OPG is a vascular calcification inhibitor that strongly inhibits bone resorption [6]. Vascular calcification is an active, complex process that involves numerous mechanisms responsible for calcium deposition in the arterial walls, leading to an increase in arterial stiffness [723]. Clinical studies have suggested that an increase in serum OPG levels is associated with renal events, CV events, and mortality in renal transplant recipients [89]. A high level of OPG has been significantly associated with the progression of abdominal aortic calcification in renal transplant recipients [24]. The serum OPG level was also positively associated with AIx values in postmenopausal women with osteoporosis [25]. Our study showed that serum log-OPG concentrations were positively correlated with aortic AIx values in renal transplant recipients. This relationship remained significant even after adjustment for several confounders affecting renal transplant recipients.
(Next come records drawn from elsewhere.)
(** X10: [check_and_report] returns [True] exactly when the generator
    produced a report, and then the block decision carrying that report
    is the one line it printed; it returns [False] exactly when there is
    no report, and then it printed nothing. *)
Theorem check_and_report_flag `{lib : PyLib} (w : world) (self : DiagnosticsChecker)
    (debug_mode b : bool) :
  (check_and_report w self debug_mode).2 = Ok b →
  if b
  then ∃ report,
      (generate_reason_markdown w self debug_mode).2 = Ok (Some report)
      ∧ stdout_of (check_and_report w self debug_mode).1
        = [OutJson (JObj [("decision", JStr "block"); ("reason", JStr report)])]
  else (generate_reason_markdown w self debug_mode).2 = Ok None
       ∧ stdout_of (check_and_report w self debug_mode).1 = [].
Proof.
  pose proof (generate_silent w self debug_mode) as Hsil.
  destruct (generate_reason_markdown w self debug_mode) as [t [r|e]] eqn:Hgen.
  - rewrite (check_and_report_run w self debug_mode t r Hgen). cbn [fst snd] in Hsil |- *.
    destruct r as [report|].
    + destruct (w_encodable w (OutJson (block_decision report))); cbn [fst snd];
        [|done]. intros [= <-]. exists report. split; [done|].
      rewrite stdout_of_app, Hsil. done.
    + cbn [fst snd]. intros [= <-]. split; [done|]. by rewrite app_nil_r.
  - unfold check_and_report. rewrite Hgen. done.
Qed.

Lemma check_and_report_flag_witness :
  ∃ report,
    (generate_reason_markdown (lib := Demo.lib) (Demo.world_with 0 Demo.scenario_a_text)
       Demo.checker false).2 = Ok (Some report)
    ∧ stdout_of (check_and_report (lib := Demo.lib)
                   (Demo.world_with 0 Demo.scenario_a_text) Demo.checker false).1
      = [OutJson (JObj [("decision", JStr "block"); ("reason", JStr report)])].
Proof.
  apply (check_and_report_flag (lib := Demo.lib)
           (Demo.world_with 0 Demo.scenario_a_text) Demo.checker false true).
  vm_compute. reflexivity.
Defined.

(** X11: on the post-action event the hook prints the block decision
    with the report when the generator produced one, and nothing when
    it produced none; it ends with status 0 in both cases, unless the
    console cannot encode the decision, which ends it with status 1 and
    nothing printed. *)
Theorem post_tool_use_blocks `{lib : PyLib} (w : world) (hook_input : json)
    (debug_mode : bool) (t0 t1 : list event) (checker : DiagnosticsChecker)
    (r : option string) :
  event_name hook_input = Ok (JStr "PostToolUse") →
  new_checker w = (t0, Ok checker) →
  generate_reason_markdown w checker debug_mode = (t1, Ok r) →
  match r with
  | Some report =>
      let decision :=
        OutJson (JObj [("decision", JStr "block"); ("reason", JStr report)]) in
      if w_encodable w decision
      then stdout_of (main w hook_input debug_mode).1 = [decision]
           ∧ (main w hook_input debug_mode).2 = 0%Z
      else stdout_of (main w hook_input debug_mode).1 = []
           ∧ (main w hook_input debug_mode).2 = 1%Z
  | None =>
      stdout_of (main w hook_input debug_mode).1 = []
      ∧ (main w hook_input debug_mode).2 = 0%Z
  end.
Proof.
  intros Hev Hnew Hgen.
  assert (stdout_of t0 = []) as Ht0.
  { pose proof (new_checker_silent w) as H. by rewrite Hnew in H. }
  assert (stdout_of t1 = []) as Ht1.
  { pose proof (generate_silent w checker debug_mode) as H. by rewrite Hgen in H. }
  unfold main, dispatch. unfold event_name in Hev. rewrite Hev, lift_bind.
  change (py_eq_str (JStr "PostToolUse") "PostToolUse") with true. cbv beta iota.
  rewrite Hnew, run_bind. cbv beta.
  rewrite (check_and_report_run w checker debug_mode t1 r Hgen).
  destruct r as [report|].
  - fold (block_decision report). cbv zeta.
    destruct (w_encodable w (OutJson (block_decision report))).
    + rewrite run_bind. cbn [fst snd mret io_ret].
      rewrite !stdout_of_app, Ht0, Ht1. done.
    + cbn [fst snd mbind io_bind]. rewrite !stdout_of_app, Ht0, Ht1. done.
  - rewrite run_bind. cbn [fst snd mret io_ret].
    rewrite !stdout_of_app, Ht0, Ht1. done.
Qed.
(** * Verification of the fixed-width bignum kernel (src/crypto/bignum.c)

    A [bignum256] is an array of nine 32-bit words holding digits in base
    2^30.  The C functions are embedded as Rocq functions over [list Z]; every
    C operation on [uint32_t] / [uint64_t] is written with its wrap-around. *)

From Stdlib Require Import ZArith List Lia Bool Znumtheory Ascii.
Import ListNotations.
Local Open Scope Z_scope.

(** ** Machine arithmetic *)

Module C.

Definition wrap8 (x : Z) : Z := x mod 2^8.
Definition wrap32 (x : Z) : Z := x mod 2^32.
Definition wrap64 (x : Z) : Z := x mod 2^64.

Definition add32 (x y : Z) : Z := wrap32 (x + y).
Definition sub32 (x y : Z) : Z := wrap32 (x - y).
Definition mul32 (x y : Z) : Z := wrap32 (x * y).
Definition neg32 (x : Z) : Z := wrap32 (- x).
Definition not32 (x : Z) : Z := wrap32 (- x - 1).
Definition shl32 (x : Z) (k : Z) : Z := wrap32 (Z.shiftl x k).

Definition add64 (x y : Z) : Z := wrap64 (x + y).
Definition sub64 (x y : Z) : Z := wrap64 (x - y).
Definition mul64 (x y : Z) : Z := wrap64 (x * y).

(** [>>] on unsigned operands never wraps. *)
Definition shr (x : Z) (k : Z) : Z := Z.shiftr x k.

(** C truth values of comparisons. *)
Definition ltu (x y : Z) : Z := if x <? y then 1 else 0.
Definition gtu (x y : Z) : Z := if y <? x then 1 else 0.
(** [!x] *)
Definition lnot (x : Z) : bool := x =? 0.

End C.

Import C.

(** ** Arrays and loops *)

Fixpoint upd {A : Type} (l : list A) (i : nat) (v : A) : list A :=
  match l, i with
  | [], _ => []
  | _ :: t, O => v :: t
  | h :: t, S j => h :: upd t j v
  end.

Definition get (l : list Z) (i : nat) : Z := nth i l 0.

(** [for (i = lo; i < lo + n; i++) body] *)
Fixpoint for_up {S : Type} (lo n : nat) (body : nat -> S -> S) (s : S) : S :=
  match n with
  | O => s
  | Datatypes.S n' => for_up (Datatypes.S lo) n' body (body lo s)
  end.

(** [for (i = hi; i > hi - n; i--) body] *)
Fixpoint for_down {S : Type} (hi n : nat) (body : nat -> S -> S) (s : S) : S :=
  match n with
  | O => s
  | Datatypes.S n' => for_down (Nat.pred hi) n' body (body hi s)
  end.

(** ** The bignum256 data model *)

Definition bignum256 := list Z.

Definition LIMB_MASK : Z := 0x3FFFFFFF.

Definition is_u32 (x : Z) : Prop := 0 <= x < 2^32.
Definition is_limb (x : Z) : Prop := 0 <= x < 2^30.

(** Well-formed for the C type: nine [uint32_t]. *)
Definition wf (a : bignum256) : Prop := length a = 9%nat /\ Forall is_u32 a.

(** Normalized: nine digits, each below 2^30. *)
Definition normalized (a : bignum256) : Prop := length a = 9%nat /\ Forall is_limb a.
Our study had some limitations. First, the number of patients enrolled was small, thereby weakening the statistical power of the results. Second, antihypertensive drugs such as β-blockers increase the aortic AIx by decreasing central to brachial amplification [26]. We did not record antihypertension regimens in this study. Further studies are needed to elucidate the causal relationship between serum OPG levels and aortic AIx values in renal transplant recipients.

In conclusion, this study showed positive associations between AIx values and log-OPG and aortic DBP, and a negative association between AIx values and height in renal transplant recipients. We feel further studies and investigations are needed to understand the effects of these factors on AIx values in renal transplant recipients.